One of the Sunshine Coast’s first water treatment plants is still going strong, after producing more than 365 billion litres of water for the community over the past five decades.

The Image Flat Water Treatment Plant, located in the Sunshine Coast hinterland, recently celebrated a golden milestone: 50 years of operation.

The plant, which was officially opened in 1968, formed part of Maroochy Shire’s first reticulated town water scheme – until then individual householders were responsible for their own water supply through rainwater tanks.

Image Flat is the main treatment facility in the Maroochy River area. It draws water from Poona Dam, Wappa Dam or the South Maroochy River which is supplemented by water from Cooloolabin Dam,

Treated water from the Image Flat Water Treatment Plant supplies numerous suburbs, including Nambour, Yandina, Eumundi and coastal urban developments north of the Maroochy River.

After 50 years of operation, the plant has produced more than 365 billion of litres of water – and is still going strong.
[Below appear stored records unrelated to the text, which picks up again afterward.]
(** After a refusal the commands that follow the login are still answered. *)
Example refused_login_served :
  let sv := serve demo_server 5 [Msg_Login (demo_user 100); Msg_Login1 (Login1 1 (bytes "user") [])] false in
  match sv_posts sv with
  | [(_, refusal); (_, close); (_, answer)] =>
      refusal = frames [Msg_Login_res (LoginRes false [])] /\ close = [] /\
      answer = frames [Msg_Login1_res (Login1Res true)]
  | _ => False
  end.
Proof. vm_compute. auto. Qed.

(** A frame that has arrived in part closes the connection. *)
Example partial_frame_closes :
  match JsonProcess demo_host 1000 demo_server 5
    (filled (take 40 (frames [Msg_Login (demo_user 100)]))) true with
  | Ok sv => sv_posts sv = [(5, [])]
  | Err _ => False
  end.
Proof. by vm_compute. Qed.

(** A second login of a user takes the user over, and the logout of the first
    connection then takes the user away from the second. *)
Example logout_of_other :
  let sv := serve demo_server 5 [Msg_Login (demo_user 100)] true in
  let sv := serve sv 6 [Msg_Login (demo_user 100)] true in
  let sv' := serve sv 5 [Msg_Logout (Logout (Some 100))] true in
  get_state (sv_userData sv) 100 = Some 1%nat /\ get_state (sv_userData sv') 100 = None /\
  session sv' 6 = Some 1%nat.
Proof. by vm_compute. Qed.

(** An RSA envelope from a client that has logged in stops a debug server. *)
Example rsa_envelope_asserts :
  match JsonProcess demo_host 1000 demo_server 5
    (filled (frames [Msg_Login (demo_user 100); Comp_RSA (CompRSA 0 [])])) true with
  | Ok _ => False
  | Err e => e = AssertFailed
  end.
Proof. by vm_compute. Qed.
To acknowledge the role Image Flat has played in servicing the region – and to celebrate those who have worked at the plant – a small ceremony was recently held by Seqwater at the facility.


Retired Image Flat Plant Operator Martin Schultz, 91, with current Seqwater plant operators (l-r) Amy Norman, Evelyn Andrinopoulos and Casey Donnellan.

Among those to attend the event was 91-year-old Martin Schultz, who was the first Water Treatment Plant Operator to work at the Image Flat – a position he held for more than 20 years.

Before he took on the role as plant operator, Mr Schultz said he had worked as a construction labourer and was involved in building the Image Flat facility.

“Being back inside the plant again brings back a lot of memories – it sure doesn’t feel like 50 years since it was opened,” Mr Schultz said.

“There’s been a lot of technological advancement in water treatment since I worked here which was interesting to see.

“Machines and software systems have replaced a lot of the tasks that would previously have needed to be done by hand.”

Also in attendance was Nambour grandmother Muriel Harrison-Peters, whose late husband Jack Harrison worked as the first Water Officer for Maroochy Shire Council from 1957 to 1984.

Ms Harrison-Peters, 88, said she was among those in attendance when the Image Flat Water Treatment Plant was officially opened in 1968 by then Maroochy Shire Council Chairman David Low.

“I remember we all went on a tour of the plant when it was opened with council members and engineers, including Jack Mulholland who was crucial to the installation of numerous Sunshine Coast dams,” Mrs Harrison-Peters said.

“With his job, my husband would have to travel to different pump stations a few times a day to control the water supply to different tanks.

“Jack also became an unofficial park-keeper at Wappa Dam, and spent much of his spare time keeping the area clean, establishing gardens and picnic areas for people to enjoy.”

In 1984, after Mr Harrison’s retirement, Maroochy Shire councillors decided to name Wappa Dam Park as the Jack Harrison Park in recognition of the contribution made by him towards the development of the council’s water supply and maintenance.

Seqwater Acting Chief Executive Officer, Dan Spiller, said anniversaries were opportunities to look back and take stock of the past as well as plan for the future.

“It can be easy to take a safe, secure water supply for granted – but water is essential for all aspects of life, and we’re very proud of the role we play in a healthy and prosperous South East Queensland,” Mr Spiller said.

“The history of South East Queensland’s water supply is a fascinating and often dramatic story as engineers and planners work to adapt to a rapidly growing population in an ever-changing climate.

“These challenges continue as Seqwater plans for a sustainable water future that meets the needs of all South East Queenslanders.”